Difatti, la Commissione regionale aveva escluso la sussistenza del presupposto impositivo dell’autonoma organizzazione in ragione del fatto che la particolarità dell’attività di promotore finanziario svolta dall’imprenditore confinava la collaborazione del coniuge partecipante, privo del titolo di promotore finanziario, ad un ambito meramente esecutivo, a nulla rilevando che il suo apporto fornito all’impresa familiare fosse stato effettivo e continuativo con conseguente attribuzione di un reddito d’impresa nella misura massima prevista dalla legge (49%).

In particolare, la CTR aveva affermato:

  • che, ai fini della sussistenza del presupposto impositivo, occorre “la concreta dimostrazione che l’apporto del collaboratore familiare abbia effettivamente incrementato il fatturato aziendale“, e
  • che “in difetto di specifica prova contraria, la particolarità dell’attività di promotore finanziario dell’appellante (come sopra spiegato) relega la collaborazione della moglie priva di quella specifica qualifica ma semplicemente legata al medesimo in un’impresa familiare – ad un ambito meramente esecutivo, quale quello di segretaria o affine“.

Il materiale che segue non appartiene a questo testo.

Theorem resolved_exp_agrees e : node_ok e.
Proof using HM Hdeep Hown Hclass.
  induction e as [k|x|x|g|ps b IH|l r IHl IHr|l r IHl IHr|op l r IHl IHr|s e IH
    |subj cls s vr args IHs IHa|vs IH|g subj t e IHs IHt IHe|st cs bs IHc IHb] using Exp_induction;
    intros c n c' V a P O Hr Hok Hs; cbn [ok_exp resolve_exp leval] in *.
  - injection Hr as <- <-. apply sim_constant. by apply negb_true_iff.
  - injection Hr as <- <-. by eapply sim_name.
  - by eapply sim_field.
  - injection Hr as <- <-. by apply sim_load.
  - done.
  - apply bind_ok in Hr as (n1 & c1 & H1 & Hr). apply bind_ok in Hr as (n2 & c2 & H2 & [= <- <-]).
    cbn [eval]. eapply (pair_sim l r); try done. intros v Hv. apply sim_if; [done|apply sim_ret].
  - apply bind_ok in Hr as (n1 & c1 & H1 & Hr). apply bind_ok in Hr as (n2 & c2 & H2 & [= <- <-]).
    cbn [eval]. eapply (pair_sim l r); try done. intros v Hv. apply sim_if; [apply sim_ret|done].
  - apply bind_ok in Hr as (n1 & c1 & H1 & Hr). apply bind_ok in Hr as (n2 & c2 & H2 & [= <- <-]).
    cbn [eval]. eapply (pair_sim l r); try done. intros v Hv.
    assert (static c1 V a P O) as Hs1 by (eapply static_adv; [by eapply rx_progresses|done]).
    eapply sim_bind; [exact Hs1|apply adv_refl|exact Hv|]. intros w. by apply sim_binary.
  - apply bind_ok in Hr as (n1 & c1 & H1 & [= <- <-]). cbn [eval].
    eapply sim_bind; [exact Hs|by eapply rx_progresses|by eapply IH|]. intros v. by apply sim_send.
  - eapply call_sim; [exact IHs|exact IHa|exact Hr|exact Hok|exact Hs].
  - apply bind_ok in Hr as (ns & c1 & H1 & [= <- <-]). cbn [eval].
    eapply args_sim; [exact IH|exact H1|done|exact Hs|]. intros vs' _. by apply sim_list.
  - apply andb_true_iff in Hok as [[[Hg Hok1]%andb_true_iff Hok2]%andb_true_iff Hok3].
    destruct g; [done|].
    apply bind_ok in Hr as (n1 & c1 & H1 & Hr). apply bind_ok in Hr as (nt & c2 & H2 & Hr).
    apply bind_ok in Hr as (ne & c3 & H3 & Hr). apply bind_ok in Hr as (cold & c4 & [= <- <-] & [= <- <-]).
    pose proof (rx_progresses subj _ _ _ H1) as Ha.
    cbn [eval]. eapply sim_bind; [exact Hs|exact Ha|by eapply IHs|]. intros v.
    eapply (if_sim _ _ _ _ _ c2 c3); try done; [|by destruct e|by eapply static_adv].
    destruct e as [e|]; [|by injection H3 as <- _].
    apply bind_ok in H3 as (ns & c5 & H3 & [= <- <-]). exact H3.
  - apply andb_true_iff in Hok as [Hok1 Hok2].
    apply bind_ok in Hr as (nc & c1 & H1 & Hr). apply bind_ok in Hr as (nb & c2 & H2 & [= <- <-]).
    cbn [eval]. by eapply while_sim.
Qed.
End at_depth.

Invece, preso atto che “l’attività svolta dal promotore finanziario non è qualificabile automaticamente come attività di impresa, di per sé assoggettata ad imposta, ma, anche alla stregua dell’interpretazione costituzionalmente orientata fornita dalla corte costituzionale con la sentenza n. 156 del 2001, richiede una valutazione complessiva, da parte del giudice di merito, degli elementi di fatto offerti dalla fattispecie concreta, poiché essa … può essere svolta “in qualità di dipendente, agente o mandatario” e, quindi, può assumere connotati variabili tra la figura del lavoro subordinato dipendente, esente da imposta, quella del lavoro autonomo, assoggettabile ad imposta solo in presenza di un’autonoma organizzazione, e quella dell’attività d’impresa, pacificamente sottoposta ad imposizione” (Cassazione sentenza n. 8120/2012), a parere della Cassazione, nel caso di specie, assume rilevanza quanto segue:

  • L’Irap afferisce non al reddito o al patrimonio in sé, ma allo svolgimento di un’attività autonomamente organizzata per la produzione di beni e servizi, sicché ne è soggetto passivo pure l’imprenditore familiare ma non anche i familiari collaboratori atteso che la collaborazione dei partecipanti integra quel quid pluris dotato di attitudine a produrre una ricchezza ulteriore (o valore aggiunto) rispetto a quella conseguibile con il solo apporto lavorativo personale del titolare ed è, quindi, sintomatica del relativo presupposto impositivo” (Cassazione sentenza n. 12616/2016 e 24060/2016);
  • in passato la stessa Cassazione, in una fattispecie analoga, “ha cassato la decisione della commissione tributaria regionale che aveva escluso la sussistenza del requisito impositivo dell’autonoma organizzazione nell’attività svolta dal contribuente di agente di commercio sul presupposto che questo corrispondesse a terzi, occasionalmente, compensi di non rilevante entità, senza considerare l’entità delle quote corrisposte ai collaboratori facenti parte dell’impresa familiare” (Cassazione sentenza n. 16742/2017). Pertanto, non è corretto presumere che la collaborazione del partecipante all’impresa familiare, il cui titolare svolge l’attività di promotore finanziario, sia da qualificare come meramente esecutiva;
  • dai quadri RF relativi agli anni d’imposta in questione risulta che sono stati attribuiti al coniuge, in qualità di collaboratore familiare, redditi pari a ben 93.393 euro per il 2005, 114.617 euro per il 2006, 121.997 per il 2007 e 40.410 euro per il 2008. “Tali considerevoli spese si manifestano incompatibili con l’insussistenza del presupposto impositivo dell’autonoma organizzazione, sì da collocare … l’attività svolta dal promotore finanziario nell’ambito dell’area di assoggettabilità all’imposta”.

Alla luce di tutto ciò, dunque, la Suprema Corte ha cassato la sentenza della CTR impugnata e sancito la non spettanza al rimborso dell’Irap versata dal promotore finanziario negli anni 2005-2008.